*What is being asked*: Using the listing below, select the lines with the word "exact" and copy them.

*The input*:
(** Why the hypotheses of C7 and C8 are there: a chapter numbered
    "document" takes the id of the sink, which is then not added, and a
    chapter number used twice merges the nodes of two entries. *)
Example chapter_numbered_document :
  map (fun n => (id n, dependencies n))
      (nodes (buildDag (plainContext [generatedChapter "document" None] [])))
  = [ ("prepare:document", []); ("write:document", ["prepare:document"]);
      ("verify:document", ["write:document"]);
      ("assemble:document", ["verify:document"]) ].
Proof. reflexivity. Qed.

Example chapter_number_used_twice :
  map id (nodes (buildDag (plainContext
            [fixedChapter "1" "verbatim text"; generatedChapter "1" None] [])))
  = [ "materialize:1"; "assemble:1"; "prepare:1"; "write:1"; "verify:1";
      "assemble:document" ].
Proof. reflexivity. Qed.

End PlannerExamples.

Module DispatcherExamples.
Import Store Dispatcher.

Lemma demoPersisted_refs : dependencies_persisted demoPersisted "demo".
Proof. apply dependencies_persisted_check_sound. by vm_compute. Qed.

(** On the freshly persisted one-chapter DAG the ready records are the
    records of the pending rows whose dependencies are all completed. *)
Lemma C2_witness :
  dependencies_persisted demoPersisted "demo" ∧
  ∀ x, x ∈ listReadyTasks "demo" demoPersisted ↔
       ∃ ts, x = ready_record ts ∧ ts ∈ demoPersisted ∧
             projectId ts = "demo" ∧ status ts = pending ∧
             ∀ dep, dep ∈ dependencies ts →
                    has_status demoPersisted "demo" dep completed.
Proof.
  split; [exact demoPersisted_refs|].
  exact (C2_listReadyTasks_exactly_ready "demo" demoPersisted
           demoPersisted_refs).
Defined.

(** What the procedure does with a dependency id that names no row: the
    join drops it, and the task is ready. *)
Example dependency_without_row_is_ignored :
  map nodeId
    (listReadyTasks "demo"
       [ {| projectId := "demo"; nodeId := "write:1"; type := Planner.write;
            status := pending; dependencies := ["prepare:1"];
            dependents := []; metadata := ∅; result := None; error := None;
            retries := 0 |} ])
  = ["write:1"].
Proof. reflexivity. Qed.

*Answer to this problem*:
  split; [exact demoPersisted_refs|].
  exact (C2_listReadyTasks_exactly_ready "demo" demoPersisted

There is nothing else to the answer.